Lets recreate our dataframe by loading in the titanic training data set and walk through how we can use Pandas to interact with this data.

Lets start by creating our dataframe from our input file:

In [None]:
INPUT_FILE = "train.csv"

df = pd.read_csv(INPUT_FILE)

You should get in the habbit of inspecting your data frame as early as possible. I generally use four functions to get an idea of my data.

In [None]:
df.info()

This function's output should show you:

- how many rows
- how many columns
- each column's
  - name
  - whether or not they are null
  - the underlying type (sometimes Pandas can get this wrong, and you can set the column's type by looking into the `dtype` of the column)
- how much memory is used by this data frame (data frames can use upwards for four to five times the data set's size in memory)

In [None]:
df.describe()

This method will walk through some interesting calculations for each column.
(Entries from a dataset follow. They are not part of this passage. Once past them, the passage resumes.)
(* ===== verification/Exceptions.v ===== *)
(** * The processor exceptions: [src/interrupts.rs], [InterruptStackFrame] of [src/idt.rs]

    The [x86-interrupt] handlers of the exceptions other than the page fault, the
    frame they are given, and the way the processor reaches them through the table
    [init_idt] builds.  What such a handler does besides its Rust body (save and
    restore every register, drop the error code and return with [iretd]) is its
    calling convention; the memory below the frame, where the compiled code keeps
    its own data, is left to the parameter [spill]. *)

From S2P Require Import Prelude Machine Task Descriptors Interrupts.
Local Open Scope Z_scope.

(** ** The frame and the handlers *)

Record InterruptStackFrame := mkStackFrame {
  instruction_pointer : Z;
  code_segment : Z;
  cpu_flags : Z;
  stack_pointer : Z;
  stack_segment : Z;
}.

(** The structure at an address: the words the gate pushed, the last two of them
    meaningful only if it switched stacks. *)
Definition frame_of (m : words) (sp : Z) : InterruptStackFrame :=
  mkStackFrame (word m sp) (word m (sp + 4)) (word m (sp + 8)) (word m (sp + 12)) (word m (sp + 16)).

(** The derived [{:#?}]. *)
Definition debug_field (name : string) (v : Z) : string := "    " +:+ name +:+ ": " +:+ dec v +:+ "," +:+ newline.
Definition debug_frame (f : InterruptStackFrame) : string :=
  "InterruptStackFrame {" +:+ newline +:+
  debug_field "instruction_pointer" (instruction_pointer f) +:+
  debug_field "code_segment" (code_segment f) +:+
  debug_field "cpu_flags" (cpu_flags f) +:+
  debug_field "stack_pointer" (stack_pointer f) +:+
  debug_field "stack_segment" (stack_segment f) +:+ "}".

(** How a handler ends: in [loop {}], or by returning. *)
Inductive ending := Loops | Returns.

Definition default_exception_handler (frame : InterruptStackFrame) : list output * ending :=
  ([serial_println ("EXCEPTION: Unhandled CPU exception" +:+ newline +:+ debug_frame frame)], Loops).

Definition default_exception_with_code_handler (frame : InterruptStackFrame) (error_code : Z) : list output * ending :=
  ([serial_println ("EXCEPTION: Unhandled CPU exception with error code " +:+ Gdt.hex error_code +:+ newline +:+
      debug_frame frame)], Loops).

Definition breakpoint_handler (frame : InterruptStackFrame) : list output * ending :=
  ([serial_println ("EXCEPTION: BREAKPOINT" +:+ newline +:+ debug_frame frame)], Returns).

Definition gpf_handler (frame : InterruptStackFrame) (error_code : Z) : list output * ending :=
  ([serial_println ("EXCEPTION: General Protection Fault! ErrCode=" +:+ Gdt.hex error_code +:+ newline +:+
      debug_frame frame)], Loops).

Definition double_fault_handler (frame : InterruptStackFrame) (error_code : Z) : list output * ending :=
  ([serial_println ("EXCEPTION: Double Fault! ErrCode=" +:+ Gdt.hex error_code +:+ newline +:+
      debug_frame frame)], Loops).

(** The types [HandlerFunc] and [HandlerFuncWithCode]. *)
Inductive exception_handler :=
| HandlerFunc (f : InterruptStackFrame → list output * ending)
| HandlerFuncWithCode (f : InterruptStackFrame → Z → list output * ending).

Definition takes_code (f : exception_handler) : bool :=
  match f with HandlerFunc _ => false | HandlerFuncWithCode _ => true end.

Definition call_handler (f : exception_handler) (frame : InterruptStackFrame) (error_code : Z) : list output * ending :=
  match f with HandlerFunc f => f frame | HandlerFuncWithCode f => f frame error_code end.

(** The function at an address. *)
Definition handler_at (h : Idt.Handlers) (p : Z) : option exception_handler :=
  if p =? Idt.default_exception h then Some (HandlerFunc default_exception_handler) else
  if p =? Idt.default_exception_with_code h then Some (HandlerFuncWithCode default_exception_with_code_handler) else
  if p =? Idt.breakpoint h then Some (HandlerFunc breakpoint_handler) else
  if p =? Idt.gpf h then Some (HandlerFuncWithCode gpf_handler) else
  if p =? Idt.double_fault h then Some (HandlerFuncWithCode double_fault_handler) else None.

(** ** Taking an exception *)

(** The machine goes on, or the processor stays in [loop {}] with interrupts off. *)
Inductive aftermath := Resumed (s : machine) | Stopped.

Section Exceptions.
Context (h : Idt.Handlers) (kernel_ss esp0 : Z).
Context (spill : machine → words).

(** An [x86-interrupt] function on the stack it finds, the error code on top of
    the frame if it takes one. *)
Definition x86_interrupt (f : exception_handler) (s : machine) : list output * aftermath :=
  let '(c, m) := s in
  let s' := if takes_code f then add_esp 4 s else s in
  let '(out, e) := call_handler f (frame_of m (esp s'.1)) (word m (esp c)) in
  (out, match e with Loops => Stopped | Returns => Resumed (iretd (s'.1, spill s')) end).

(** An exception through the gate of its vector, if that leads to one of these
    handlers. *)
Definition take_exception (idt : list Idt.IdtEntry) (vector : nat) (error_code : Z) (s : machine) :
    option (list output * aftermath) :=
  g ← Idt.gate_of idt vector;
  f ← handler_at h (Idt.g_offset g);
  let s := enter_gate (Idt.g_offset g) (Idt.g_selector g) kernel_ss esp0 s in
  let s := if pushes_error_code vector then push error_code s else s in
  Some (x86_interrupt f s).

End Exceptions.

(** ** Lemmas *)

(** What each vector's handler is. *)
Definition exception_of (vector : nat) : exception_handler :=
  if (vector =? 3)%nat then HandlerFunc breakpoint_handler else
  if (vector =? 8)%nat then HandlerFuncWithCode double_fault_handler else
  if (vector =? 13)%nat then HandlerFuncWithCode gpf_handler else
  if pushes_error_code vector then HandlerFuncWithCode default_exception_with_code_handler
  else HandlerFunc default_exception_handler.

Definition handler_addresses (h : Idt.Handlers) : list Z :=
  [Idt.default_exception h; Idt.default_exception_with_code h; Idt.breakpoint h; Idt.gpf h; Idt.double_fault h].

Lemma exception_dispatch h v :
  NoDup (handler_addresses h) → (v < 32)%nat → v ≠ 14%nat →
  ∃ p, handler_of h v = Some p ∧ handler_at h p = Some (exception_of v) ∧
    takes_code (exception_of v) = pushes_error_code v.
Proof.
  intros Hnd Hv H14. unfold handler_addresses in Hnd. repeat setoid_rewrite NoDup_cons in Hnd.
  destruct Hnd as (N1 & N2 & N3 & N4 & _). repeat setoid_rewrite not_elem_of_cons in N1.
  repeat setoid_rewrite not_elem_of_cons in N2. repeat setoid_rewrite not_elem_of_cons in N3.
  repeat setoid_rewrite not_elem_of_cons in N4. destruct_and!.
  assert (v ∈ seq 0 32) as Hin by (apply elem_of_seq; lia).
  cbn [seq] in Hin. clear Hv. unfold handler_at.
  repeat (apply elem_of_cons in Hin as [->|Hin];
    [first [done|eexists; split; [reflexivity|]; split; [|reflexivity];
       rewrite ?Z.eqb_refl, ?(proj2 (Z.eqb_neq _ _)) by done; reflexivity]|]).
  by apply elem_of_nil in Hin.
Qed.

(** The frame a gate leaves. *)
Definition describes (c : Cpu) (f : InterruptStackFrame) : Prop :=
  instruction_pointer f = eip c ∧ code_segment f = cs c ∧ cpu_flags f = eflags c ∧
  (cs c mod 4 = 3 → stack_pointer f = esp c ∧ stack_segment f = ss c).

Lemma gate_frame handler kernel_cs kernel_ss esp0 c m :
  interruptible kernel_ss c → kernel_cs mod 4 = 0 →
  let s := enter_gate handler kernel_cs kernel_ss esp0 (c, m) in
  describes c (frame_of s.2 (esp s.1)) ∧
  ∀ m', (∀ a, esp s.1 ≤ a → word m' a = word s.2 a) → iretd (s.1, m') = (c, m').
Proof.
  unfold interruptible. intros Hc Hk. rewrite enter_gate_eq. cbn zeta. set (top := if cs c mod 4 =? 3 then esp0 else esp c).
  destruct (stack_of_spec (gate_values c) top m) as (Hsp & H & _).
  destruct (stack_of (gate_values c) (top, m)) as [sp m1] eqn:Hst. cbn [fst snd esp] in *. clear Hst.
  assert (reverse (gate_values c) = [eip c; cs c; eflags c] ++ (if cs c mod 4 =? 3 then [esp c; ss c] else [])) as Hrev.
  { unfold gate_values. by case_bool. }
  rewrite Hrev in H. frame_word H 0%nat. frame_word H 1%nat. frame_word H 2%nat. rewrite Z.add_0_r in Hw.
  destruct c as [cax ccx cdx cbx cbp csi cdi csp cip ccs cfl css].
  cbn [eax ecx edx ebx ebp esi edi esp eip cs eflags ss] in *.
  destruct Hc as [Hr|[Hr ->]]; cbn [Interrupts.cs Interrupts.ss] in *; rewrite Hr in *; cbn [Z.eqb Pos.eqb] in *.
  - frame_word H 3%nat. frame_word H 4%nat. split; [by unfold describes, frame_of|].
    intros m' Hm. unfold iretd. cbn [eax ecx edx ebx ebp esi edi esp eip cs eflags ss].
    rewrite !Hm by lia. by rewrite Hw, Hw0, Hw1, Hw2, Hw3, Hr, Hk.
  - split; [unfold describes, frame_of; by cbn [Interrupts.cs]; rewrite Hr|].
    intros m' Hm. unfold iretd. cbn [eax ecx edx ebx ebp esi edi esp eip cs eflags ss].
    rewrite !Hm by lia. rewrite Hw, Hw0, Hw1, Hr, Hk. cbn. do 2 f_equal.
    unfold top in Hsp. cbn in Hsp. unfold gate_values in Hsp. cbn [Interrupts.cs] in Hsp. rewrite Hr in Hsp. cbn in Hsp. lia.
Qed.

(** What is reported about each vector. *)
Definition exception_text (vector : nat) (error_code : Z) : string :=
  if (vector =? 3)%nat then "EXCEPTION: BREAKPOINT" else
  if (vector =? 8)%nat then "EXCEPTION: Double Fault! ErrCode=" +:+ Gdt.hex error_code else
  if (vector =? 13)%nat then "EXCEPTION: General Protection Fault! ErrCode=" +:+ Gdt.hex error_code else
  if pushes_error_code vector
  then "EXCEPTION: Unhandled CPU exception with error code " +:+ Gdt.hex error_code
  else "EXCEPTION: Unhandled CPU exception".

(** The handler of a vector on the stack of its exception. *)
Lemma handler_reports v error_code spill c1 m1 :
  takes_code (exception_of v) = pushes_error_code v →
  x86_interrupt spill (exception_of v) (if pushes_error_code v then push error_code (c1, m1) else (c1, m1)) =
    ([serial_println (exception_text v error_code +:+ newline +:+ debug_frame (frame_of m1 (esp c1)))],
     if (v =? 3)%nat then Resumed (iretd (c1, spill (c1, m1))) else Stopped).
Proof.
  intros Hcode. rewrite <- Hcode.
  assert (∀ e, frame_of (<[(esp c1 - 4)%Z := e]> m1) (esp c1 - 4 + 4) = frame_of m1 (esp c1)) as Hpush.
  { intros e. replace (esp c1 - 4 + 4) with (esp c1) by lia. unfold frame_of. by rewrite !word_there by lia. }
  unfold exception_text. rewrite <- Hcode.
  unfold exception_of. repeat case_match; cbn [takes_code]; unfold x86_interrupt; cbn;
    rewrite ?Hpush, ?word_here, <- ?string_app_assoc; try done.
Qed.

(** ** Claims *)

(** C21. every exception reaches its handler with the stack the handler expects.
    Whatever the processor was executing, in ring 0 or ring 3, an exception other
    than the page fault is reported on the serial port once, with its error code and
    the interrupted instruction pointer, code segment and flags (and the interrupted
    stack, when it comes from ring 3).  After a breakpoint the processor continues
    with exactly the registers it had; after any other exception, also one the
    ring 3 program causes, the kernel stops. *)
Theorem exceptions_reported h kernel_cs kernel_ss esp0 spill idt_addr idt lidt out v error_code c m :
  handlers_ok h → NoDup (handler_addresses h) → kernel_cs mod 4 = 0 →
  (∀ s a, esp s.1 ≤ a → word (spill s) a = word s.2 a) →
  Idt.init_idt kernel_cs h idt_addr = Ret (idt, lidt, out) →
  (v < 32)%nat → v ≠ 14%nat → interruptible kernel_ss c →
  ∃ frame s', describes c frame ∧
    take_exception h kernel_ss esp0 spill idt v error_code (c, m) =
      Some ([serial_println (exception_text v error_code +:+ newline +:+ debug_frame frame)], s') ∧
    if (v =? 3)%nat then ∃ m', s' = Resumed (c, m') else s' = Stopped.
Proof.
  intros Hh Hnd Hk Hspill Hinit Hv H14 Hc. rewrite init_idt_table in Hinit.
  assert (idt = entry_for kernel_cs h <$> seq 0 256) as -> by congruence.
  destruct (exception_dispatch h v Hnd Hv H14) as (p & Hp & Hf & Hcode).
  unfold take_exception. rewrite (gate_of_entry kernel_cs h v _ Hh eq_refl), Hp.
  rewrite (proj2 (Nat.ltb_lt v 256)) by lia. cbn [fmap option_fmap option_map mbind option_bind Idt.g_offset Idt.g_selector].
  rewrite Hf. cbn [mbind option_bind].
  destruct (gate_frame p kernel_cs kernel_ss esp0 c m Hc Hk) as [Hd Hret].
  destruct (enter_gate _ _ _ _ _) as [c1 m1]. cbn [fst snd] in *.
  exists (frame_of m1 (esp c1)). eexists. split; [done|]. split; [by rewrite handler_reports|].
  case_match; [|done]. eexists. f_equal. apply Hret. intros a Ha. by apply (Hspill (c1, m1)).
Qed.

(** [int3] in the kernel, and a privileged instruction in the ring 3 program. *)
Lemma exceptions_reported_witness :
  let h := Idt.mkHandlers 0x101000 0x101100 0x101200 0x101300 0x101400 0x101500 0x101600 0x101700 0x101800 in
  let idt := entry_for 8 h <$> seq 0 256 in
  (∃ frame m', take_exception h 0x10 0x9000 snd idt 3 0 (kernel_code, ∅) =
     Some ([serial_println ("EXCEPTION: BREAKPOINT" +:+ newline +:+ debug_frame frame)], Resumed (kernel_code, m'))) ∧
  ∃ frame, instruction_pointer frame = eip user_code ∧
    take_exception h 0x10 0x9000 snd idt 13 0 (user_code, ∅) =
      Some ([serial_println ("EXCEPTION: General Protection Fault! ErrCode=0x0" +:+ newline +:+ debug_frame frame)], Stopped).
Proof.
  intros h idt.
  assert (handlers_ok h) as Hh by (unfold handlers_ok, is_u32, U32_MAX; cbn; repeat constructor; lia).
  assert (NoDup (handler_addresses h)) as Hnd by (apply (bool_decide_unpack _); reflexivity).
  split.
  - destruct (exceptions_reported h 8 0x10 0x9000 snd 0x150000 idt _ _ 3 0 kernel_code ∅ Hh Hnd eq_refl
      (λ _ _ _, eq_refl) (init_idt_table 8 h 0x150000)) as (f & s' & _ & H & m' & ->);
      [lia|lia|right; split; reflexivity|]. exists f, m'. exact H.
  - destruct (exceptions_reported h 8 0x10 0x9000 snd 0x150000 idt _ _ 13 0 user_code ∅ Hh Hnd eq_refl
      (λ _ _ _, eq_refl) (init_idt_table 8 h 0x150000)) as (f & s' & (Hip & _) & H & ->);
      [lia|lia|left; reflexivity|]. exists f. split; [exact Hip|exact H].
Defined.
While some data sets can be to large to visualize with graphs, the `describe` method can help you visualize what the data will look like by reading the `mean`, `std` and `median` also known as the `50%` of each column.

In [None]:
df.head()

I generally like to look at a few rows of the data, to just see if anything jumps out at me. For example, in the past I did not realize the encoding of my `String`s for a column were completly wrong. If I were to try to do any selection or filter logic based on a `String`, I would have gotten 0 results.

Now lets generate a scatter matrix!

_Note, this might take upwards of a minute to compute on older hardware. Sorry!_

In [None]:
pd.plotting.scatter_matrix(df, alpha=0.2, figsize=(25, 25))

I bet some would argue how useful the above graph is, but I find it to be useful for smaller data sets. This can be a handy way for looking at every row against every other row. Note that the center is where each column meets itself, so a histogram is displayed. Each side of the histogram is just a mirror image of the other side.

The usefulness of this graph greatly depends on how many columns you have. If your working with a large dataset, I would probably recommend not even running the above command, as it can take quite a while.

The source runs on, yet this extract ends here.